Gates and the Cops
As a (now aging and balding) "long hair" who has spent many years on and around the cloistered ivy covered halls of academe, I can understand Gates' attitude. After all, they give him a hard time but an earlier break-in of his house remains unsolved. And if I can understand it, it must be doubled and squared if you are black -- where having a "tumultuous" attitude (college-educated cop speak) was really being perceived as having an "uppity" attitude (a word that would be auto-replaced by the police report word processor). As the commentariot has put it, what would Henry Kissinger have done if ordered out of his house by a cop? Would Kissinger have asked "Do you know who I am?", called the Police Chief, and gone ballistic if arrested for being angry at being insulted in his own "castle"?
I'll put my experiences and thoughts below the fold.
Certainly Gates should have done the "Yes Massa" thing and thanked the cop for responding to a case of a black man entering his own home, mentioning his past problems with break-ins as a reason he is glad the police show up when called. But there is no law that says you have to be civil to anyone in your own home, and certainly not to an uninvited person who just walks in your door. Unless you are black, it would seem.
I learned enough from being around dumb-ass white kids in middle school and, particularly, in high school that it is not a good idea to act as if you are a lot smarter than they are even if the intelligence contest can be won with my dominant hand in a cast. Thus my way of dealing with cops is to go into "Yes Massa" mode. It has always worked well for me in the few instances it seemed relevant, and I don't have any problem going with it. However, I can imagine why a world-famous Harvard professor (holding a "chair" that makes him special even at Harvard) might not take that approach - and there is certainly nothing in the Constitution that says you have to do that in your own home.
And cops, even ones with a college degree (in a CJ major that is open to literally anyone at the universities that I know about), definitely come from that power-mad category that expects "Yes Massa" in every one of their interactions. That would probably be why the cop was "surprised and confused" by the behavior of a homeowner who was being treated like a common criminal. He certainly wasn't expecting an "uppity" black man, let alone expecting to be charged with racism by a child of the 60s in front of his fellow officers and the general public. He had no choice but to arrest Gates for embarrassing him. And since there is no law against embarrassing a cop, he charging him with being disorderly in the "public" place that was his own living room and, later, front porch.

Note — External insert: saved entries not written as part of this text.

Definition recordToState (record : runnerRequestRecord) : RunnerState :=
  let githubLinks := githubLinksFromRecord record in {|
  st_ID := rec_ID record;
  st_Status := rec_Status record;
  st_GitHubInstallationID := rec_GitHubInstallationID record;
  st_RepositoryFullName := rec_RepositoryFullName record;
  st_RequestedLabels := rec_RequestedLabelsJSON record;
  st_ProfileName := rec_ProfileName record;
  st_ProfileSource := rec_ProfileSource record;
  st_ProfileScopeType := rec_ProfileScopeType record;
  st_ProfileScopeID := rec_ProfileScopeID record;
  st_RunnerGroup := rec_RunnerGroup record;
  st_RunnerName := rec_RunnerName record;
  st_SandboxID := rec_SandboxID record;
  st_SandboxAPIURL := rec_SandboxAPIURL record;
  st_SandboxAPIKeyEncrypted := rec_SandboxAPIKeyEncrypted record;
  st_SandboxConfigSource := rec_SandboxConfigSource record;
  st_SponsorInstallationID := rec_SponsorInstallationID record;
  st_SponsorSourceRepositoryID := rec_SponsorSourceRepositoryID record;
  st_SponsorSourceRepositoryFullName := rec_SponsorSourceRepositoryFullName record;
  st_SponsorAuthorizationReason := rec_SponsorAuthorizationReason record;
  st_SandboxRegion := rec_SandboxRegion record;
  st_ResolvedTemplateID := rec_ResolvedTemplateID record;
  st_TemplateVersion := rec_TemplateVersion record;
  st_RunnerVersion := rec_RunnerVersion record;
  st_EffectiveRunnerVersion := rec_EffectiveRunnerVersion record;
  st_ProcessPID := rec_ProcessPID record;
  st_WorkflowJobID := pointerToInt64 (rec_WorkflowJobID record);
  st_WorkflowRunID := workflowRunID githubLinks;
  st_WorkflowName := workflowName githubLinks;
  st_WorkflowRunAttempt := workflowRunAttempt githubLinks;
  st_HeadBranch := headBranch githubLinks;
  st_HeadSHA := headSHA githubLinks;
  st_GitHubJobURL := jobURL githubLinks;
  st_GitHubJobName := rec_GitHubJobName record;
  st_GitHubJobStatus := rec_GitHubJobStatus record;
  st_GitHubJobConclusion := rec_GitHubJobConclusion record;
  st_GitHubJobRunnerName := rec_GitHubJobRunnerName record;
  st_GitHubJobObservedAt := pointerToTime (rec_GitHubJobObservedAt record);
  st_PullRequestNumber := pullRequestNumber githubLinks;
  st_AssignedJobID := rec_AssignedJobID record;
  st_AssignedJobName := rec_AssignedJobName record;
  st_TerminationSource := rec_TerminationSource record;
  st_RunnerExitCode := rec_RunnerExitCode record;
  st_Error := rec_Error record;
  st_FailureStage := rec_FailureStage record;
  st_FailureReason := rec_FailureReason record;
  st_LastErrorCode := rec_LastErrorCode record;
  st_LastErrorMessage := rec_LastErrorMessage record;
  st_LastErrorRetryable := rec_LastErrorRetryable record;
  st_RetryCount := rec_RetryCount record;
  st_UpdatedAt := rec_UpdatedAt record;
  st_CreatedAt := rec_QueuedAt record;
  st_LastAttemptAt := pointerToTime (rec_LastAttemptAt record);
  st_NextRetryAt := pointerToTime (rec_NextRetryAt record);
  st_CreatingAt := pointerToTime (rec_CreatingAt record);
  st_RunningAt := pointerToTime (rec_RunningAt record);
  st_StoppingAt := pointerToTime (rec_StoppingAt record);
  st_CompletedAt := pointerToTime (rec_CompletedAt record);
  st_FailedAt := pointerToTime (rec_FailedAt record);
  st_LeaseOwner := rec_LeaseOwner record;
  st_LeaseExpiresAt := pointerToTime (rec_LeaseExpiresAt record);
  st_Version := rec_Version record
|}.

I remember well an incident late one night when I was almost 30, walking across campus. As I approached a major well-marked cross walk with its "yield to pedestrians" sign, a car blew by me, well over the speed limit. A cop pulled out of a side street to follow that car, and I turned and said "go get him". What did the cop do? He ignored the criminal, and went after the long hair. Yep, next thing I knew, there was a cop car ON THE SIDEWALK following me. He must have made a U turn rather than follow the (likely intoxicated) speeder who had also failed to yield. God knows what he thought, but he wasn't expecting a Staff ID card (when he illegally asked for ID) or my question about why he had ignored the person who had threatened my safety. He just wanted to be a dick. I suppose I'm lucky he didn't charge me with "orderly conduct", but that "Yes Massa" act did the trick.
But the way this long-hair was treated almost three decades ago is certainly not how middle aged (Gates is a few years older than I am) balding faculty expect to be treated by the campus-area police.
On my minor (but not at all small) campus, I am known on sight by the campus police officers as well as the un-armed security personnel. I would imagine that Gates is also well known to the cops that patrol Harvard Yard, even if it is a much bigger place. After all, he has been there almost 20 years and is in a "named" chair. He has even had a PBS TV series, not that cops watch that sort of TV. My expectation is that the cops who patrol our campus (and Gates apparently lives in a Harvard-owned house) know who the faculty are and we get treated with respect. Well, at least this white one does. I don't know about the much younger black professor who is built like a power forward.
As for racism, one wonders why no one in the media has talked to the "neighbor" who called the police about a Limo driver helping a middle aged man open his front door. She was, indeed, viewing Gates as being guilty of being a "black man in America". The cop simply picked up the ball and ran with it. Her story seems inconsistent, since the 911 call referred to two people but she only mentions one in the police report to the second officer. Is that because she eventually realized it was a Limo driver who had left? She was there the whole time, but never gave any info about the car these "criminals" had used, or that the Limo driver had (apparently) left, to the police officer who responded? Her failure to tell the cop where the second man had gone is a missing part of the story. And would she have even called the cops if it had been a 59 year old white man opening the door? She is the one who needs to lawyer up, not the cop.
Note: Here is one copy of the police report of the many that are available.
2 comments:
do you think you maybe owe an apology to the 911 caller?
No, because those were all valid questions, not assertions, based on what the police report implied about the content of the 911 call.
They have now been answered.
What we now know about the 911 call (from the recording) and the police transmissions (fragments on the new) calls into question the accuracy of key details in the police report that I used to frame my questions for her (and the unidentified woman who asked her to call).
I will explain further in a blog tonight.